Work item
When you print the material, keep every line identical to the original.

##### Records #####

(* ===== verification/CanonLockstep.v ===== *)
(** * The shared loop in lockstep with the product

    The loop of [canonicalize_events] and the product of [CanonProduct] run side
    by side: the shared lists hold the operations of the lifetimes' logs in the
    order of the schedule, a pending position denotes an open write of its
    lifetime, and the process table knows what the lifetimes know.  Each arm
    keeps this, so the leaves of a trace are those of the product. *)
From S2P Require Export CanonProduct.

Create HintDb product discriminated.

(** ** The shared tables and the tables of the lifetimes *)

Lemma option_Forall2_impl {A B} (P Q : A → B → Prop) x y :
  option_Forall2 P x y → (∀ a b, P a b → Q a b) → option_Forall2 Q x y.
Proof. intros [a b Hab|] HPQ; constructor. by apply HPQ. Qed.

Definition erase_index (op : CanonicalOp) : CanonicalOp :=
  mkOp (op_type op) 0 (tool_hash op) (args op) (input_hashes op) (output_hashes op).

Definition update_log (logs : ProcessLifetime → Log) (o : ProcessLifetime) (f : Log → Log)
    (x : ProcessLifetime) : Log :=
  if decide (x = o) then f (logs o) else logs x.

(** [ids] names the operations of the shared list [l] in its order. *)
Record log_rel (ids : list WriteId) (l : list CanonicalOp) (pending : gmap (ProcessLifetime * Z) nat)
    (logs : ProcessLifetime → Log) (outputs : gmap (WriteId * Z) string) : Prop := {
  lr_length : length ids = length l;
  lr_nodup : NoDup ids;
  lr_ops i id : ids !! i = Some id → ∃ entry op,
    entries (logs id.1) !! id.2 = Some entry ∧ l !! i = Some op ∧
    erase_index op = entry_op outputs id entry;
  lr_all o n : n < length (entries (logs o)) → (o, n) ∈ ids;
  lr_pending o fd : option_Forall2
    (λ i id, ids !! i = Some id ∧ ∃ op, entries (logs id.1) !! id.2 = Some (op, Some fd))
    (pending !! (o, fd)) (open_writes (logs o) !! fd);
  lr_outputs id fd : is_Some (outputs !! (id, fd)) → id.2 < length (entries (logs id.1))
}.

Lemma log_rel_ext ids l pending logs logs' outputs :
  (∀ x, logs' x = logs x) → log_rel ids l pending logs outputs → log_rel ids l pending logs' outputs.
Proof.
  intros Heq [Hlen Hnd Hops Hall Hp Hout]. split; [done|done|..].
  - intros i id Hi. rewrite Heq. by apply Hops.
  - intros o n. rewrite Heq. apply Hall.
  - intros o fd. rewrite Heq. eapply option_Forall2_impl; [apply Hp|].
    intros i id. by rewrite Heq.
  - intros id fd. rewrite Heq. apply Hout.
Qed.

(** A log that grows by one entry. *)
Lemma entries_grow (logs : ProcessLifetime → Log) o f entry id e :
  entries (f (logs o)) = entries (logs o) ++ [entry] →
  entries (logs id.1) !! id.2 = Some e → entries (update_log logs o f id.1) !! id.2 = Some e.
Proof.
  intros Hf He. unfold update_log. case_decide as Ho; [|done].
  rewrite Hf. apply lookup_app_l_Some. by rewrite <- Ho.
Qed.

#####

Written response
(* ===== verification/CanonLockstep.v ===== *)
(** * The shared loop in lockstep with the product

    The loop of [canonicalize_events] and the product of [CanonProduct] run side
    by side: the shared lists hold the operations of the lifetimes' logs in the
    order of the schedule, a pending position denotes an open write of its
    lifetime, and the process table knows what the lifetimes know.  Each arm
    keeps this, so the leaves of a trace are those of the product. *)
From S2P Require Export CanonProduct.

Create HintDb product discriminated.

(** ** The shared tables and the tables of the lifetimes *)

Lemma option_Forall2_impl {A B} (P Q : A → B → Prop) x y :
  option_Forall2 P x y → (∀ a b, P a b → Q a b) → option_Forall2 Q x y.
Proof. intros [a b Hab|] HPQ; constructor. by apply HPQ. Qed.

Definition erase_index (op : CanonicalOp) : CanonicalOp :=
  mkOp (op_type op) 0 (tool_hash op) (args op) (input_hashes op) (output_hashes op).

Definition update_log (logs : ProcessLifetime → Log) (o : ProcessLifetime) (f : Log → Log)
    (x : ProcessLifetime) : Log :=
  if decide (x = o) then f (logs o) else logs x.

(** [ids] names the operations of the shared list [l] in its order. *)
Record log_rel (ids : list WriteId) (l : list CanonicalOp) (pending : gmap (ProcessLifetime * Z) nat)
    (logs : ProcessLifetime → Log) (outputs : gmap (WriteId * Z) string) : Prop := {
  lr_length : length ids = length l;
  lr_nodup : NoDup ids;
  lr_ops i id : ids !! i = Some id → ∃ entry op,
    entries (logs id.1) !! id.2 = Some entry ∧ l !! i = Some op ∧
    erase_index op = entry_op outputs id entry;
  lr_all o n : n < length (entries (logs o)) → (o, n) ∈ ids;
  lr_pending o fd : option_Forall2
    (λ i id, ids !! i = Some id ∧ ∃ op, entries (logs id.1) !! id.2 = Some (op, Some fd))
    (pending !! (o, fd)) (open_writes (logs o) !! fd);
  lr_outputs id fd : is_Some (outputs !! (id, fd)) → id.2 < length (entries (logs id.1))
}.

Lemma log_rel_ext ids l pending logs logs' outputs :
  (∀ x, logs' x = logs x) → log_rel ids l pending logs outputs → log_rel ids l pending logs' outputs.
Proof.
  intros Heq [Hlen Hnd Hops Hall Hp Hout]. split; [done|done|..].
  - intros i id Hi. rewrite Heq. by apply Hops.
  - intros o n. rewrite Heq. apply Hall.
  - intros o fd. rewrite Heq. eapply option_Forall2_impl; [apply Hp|].
    intros i id. by rewrite Heq.
  - intros id fd. rewrite Heq. apply Hout.
Qed.

(** A log that grows by one entry. *)
Lemma entries_grow (logs : ProcessLifetime → Log) o f entry id e :
  entries (f (logs o)) = entries (logs o) ++ [entry] →
  entries (logs id.1) !! id.2 = Some e → entries (update_log logs o f id.1) !! id.2 = Some e.
Proof.
  intros Hf He. unfold update_log. case_decide as Ho; [|done].
  rewrite Hf. apply lookup_app_l_Some. by rewrite <- Ho.
Qed.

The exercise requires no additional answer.